Comment 8 for bug 1982534

Performing verification for Focal

I started three Bionic VMs and set up Ubuntu Pro like so:

- Bionic
- Bionic + fips
- Bionic + fips-updates

On each of these VMs I ran

$ sudo do-release-upgrade --proposed

This used ubuntu-release-upgrader 1:20.04.40 from --proposed, and started the
upgrade process.

The plain Bionic VM upgraded successfully. Upgrade log:

https://paste.ubuntu.com/p/j7V33YHHV8/

Looking at the fips related entries, we see:

2023-01-26 01:45:09,918 DEBUG _fipsLibgcryptDivert
2023-01-26 01:45:09,919 DEBUG System is not fips enabled, no dpkg-divert needed
...
2023-01-26 02:01:49,401 DEBUG _fipsLibgcryptHmacCleanup
2023-01-26 02:01:49,402 DEBUG System is not fips enabled, no need for hmac tidy

The Bionic + fips VM upgraded successfully. Upgrade log:

https://paste.ubuntu.com/p/Y3tqXtN97W/

Looking at the fips related entries, we see:

2023-01-26 01:56:58,731 DEBUG _fipsLibgcryptDivert
2023-01-26 01:56:58,732 DEBUG Broken libgcrypt20-hmac will be installed, likely due to using certified fips pocket instead of fips-updates. Installing dpkg-divert for incorrect placement of /lib/x86_64-linux-gnu/.libgcrypt.so.20.hmac to the correct /usr/lib/x86_64-linux-gnu/.libgcrypt.so.20.hmac
...
2023-01-26 02:17:27,649 DEBUG _fipsLibgcryptHmacCleanup
2023-01-26 02:17:27,649 DEBUG Removing old hmac file from Bionic version

Looking at the hmac file locations:

$ ll /lib/x86_64-linux-gnu/.libgcrypt.so.20.hmac
ls: cannot access '/lib/x86_64-linux-gnu/.libgcrypt.so.20.hmac': No such file or directory
$ ll /usr/lib/x86_64-linux-gnu/.libgcrypt.so.20.hmac
-rw-r--r-- 1 root root 126 May 26 2021 /usr/lib/x86_64-linux-gnu/.libgcrypt.so.20.hmac
$ dpkg-divert --list
...
local diversion of /lib/x86_64-linux-gnu/.libgcrypt.so.20.hmac to /usr/lib/x86_64-linux-gnu/.libgcrypt.so.20.hmac
$ apt-cache policy libgcrypt20-hmac | grep Installed
  Installed: 1.8.5-5ubuntu1.fips.1.4

The quirk worked as intended and the upgrade was successful.
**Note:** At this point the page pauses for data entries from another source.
(** C5: every value of the external route reference type holds the tag
    ['external'] in its [$$routeRefType] field, a list of parameter names
    of its shape in [params], and either no [optional] field or a value of
    the flag's type (or [undefined]) in it.  The one operation that the file
    runs, the retrieval of the shared marker, leaves every descriptor in the
    heap as it was. *)
Theorem ExternalRouteRef_fields
    (Σ : gmap loc string) (P : params) (O : ty) (o : object) :
  conforms Σ o (ExternalRouteRef P O) = true ->
  o !! "$$routeRefType" = Some (VScalar (VStr "external"))
  /\ (exists ks, o !! "params" = Some (VArray ks)
                 /\ Forall (fun k => has_ty Σ k (keyof P) = true) ks)
  /\ (o !! "optional" = None
      \/ exists v, o !! "optional" = Some (VScalar v)
                   /\ (has_ty Σ v O = true \/ v = VUndefined))
  /\ forall (st : process) (l : loc),
       heap st !! l = Some o -> heap (routeRefType st).2 !! l = Some o.
Proof.
  intros Ho.
  apply conforms_ExternalRouteRef in Ho as (Htag & (ks & Hks & Hty) & Hopt).
  split; [exact Htag|]. split; [|split; [exact Hopt|]].
  - exists ks. split; [exact Hks | by apply ParamKeys_values].
  - intros st l Hl. by rewrite routeRefType_heap.
Qed.

Lemma ExternalRouteRef_fields_witness :
  conforms ∅ (external_ref [VStr "orgId"; VStr "repoId"] (Some true))
    (ExternalRouteRef shape_org_repo Tboolean) = true
  /\ external_ref [VStr "orgId"; VStr "repoId"] (Some true) !! "$$routeRefType"
     = Some (VScalar (VStr "external")).
Proof.
  assert (conforms ∅ (external_ref [VStr "orgId"; VStr "repoId"] (Some true))
            (ExternalRouteRef shape_org_repo Tboolean) = true) as Ho
    by (vm_compute; reflexivity).
  split; [exact Ho|].
  exact (proj1 (ExternalRouteRef_fields ∅ shape_org_repo Tboolean _ Ho)).
Defined.

(** ** Route tree nodes *)

Section nodes.
Variable Σ : gmap loc string.

Lemma conforms_requires (o : object) (decl : interface) (m : member) :
  m ∈ decl -> m_optional m = false -> o !! m_name m = None ->
  conforms Σ o decl = false.
Proof.
  intros Hm Hreq Hnone. destruct (conforms Σ o decl) eqn:E; [|reflexivity].
  unfold conforms in E. rewrite forallb_forall in E.
  apply list_elem_of_In in Hm. specialize (E m Hm).
  rewrite has_member_absent in E by done. congruence.
Qed.

Lemma conforms_delete (o : object) (decl : interface) (name : string) :
  (forall m, m ∈ decl -> m_name m = name -> m_optional m = true) ->
  conforms Σ o decl = true ->
  conforms Σ (delete name o) decl = true.
Proof.
  intros Hopt. unfold conforms. rewrite !forallb_forall.
  intros Ho m Hm. specialize (Ho m Hm). apply list_elem_of_In in Hm.
  unfold has_member in *.
  destruct (decide (m_name m = name)) as [Heq|Hne].
  - rewrite <- Heq, lookup_delete_eq. by apply Hopt.
  - by rewrite lookup_delete_ne.
Qed.

Lemma has_boolean (v : scalar) :
  has_ty Σ v Tboolean = true -> exists b, v = VBool b.
Proof. destruct v as [|b| | | |]; try discriminate. eauto. Qed.

Lemma has_string (v : scalar) :
  has_ty Σ v Tstring = true -> exists s, v = VStr s.
Proof. destruct v as [| | |s| |]; try discriminate. eauto. Qed.

Lemma has_object (v : scalar) (name : string) :
  has_ty Σ v [AObject name] = true -> exists l, v = VRef l /\ Σ !! l = Some name.
Proof.
  unfold has_ty. simpl. rewrite orb_false_r.
  destruct v as [| | | | |l]; try discriminate.
  intros H. apply bool_decide_eq_true in H. eauto.
Qed.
The Bionic + fips-updates VM upgraded successfully. Upgrade log:

https://paste.ubuntu.com/p/cDVyPsFRKB/

2023-01-26 01:57:51,662 DEBUG _fipsLibgcryptDivert
2023-01-26 01:57:51,663 DEBUG Fixed libgcrypt20-hmac will be installed as part of upgrade process, no need for dpkg-divert
...
2023-01-26 03:23:16,764 DEBUG _fipsLibgcryptHmacCleanup
2023-01-26 03:23:16,764 DEBUG Fixed libgcrypt20-hmac was installed as part of upgrade process, no need for hmac file cleanup

$ ll /lib/x86_64-linux-gnu/.libgcrypt.so.20.hmac
ls: cannot access '/lib/x86_64-linux-gnu/.libgcrypt.so.20.hmac': No such file or directory
$ ll /usr/lib/x86_64-linux-gnu/.libgcrypt.so.20.hmac
-rw-r--r-- 1 root root 126 Apr 15 2022 /usr/lib/x86_64-linux-gnu/.libgcrypt.so.20.hmac
$ dpkg-divert --list
...
$ apt-cache policy libgcrypt20-hmac | grep Installed
  Installed: 1.8.5-5ubuntu1.fips.1.7

The quirk noticed the fixed libgcrypt20-hmac package was installed during the upgrade, and did not set up any unnecessary dpkg-diverts.

In all cases, the quirk functioned as intended, and the upgrades from Bionic to Focal were successful. The ubuntu-release-upgrader package 1:20.04.40 from --proposed fixes the issue, happy to mark verified for Focal.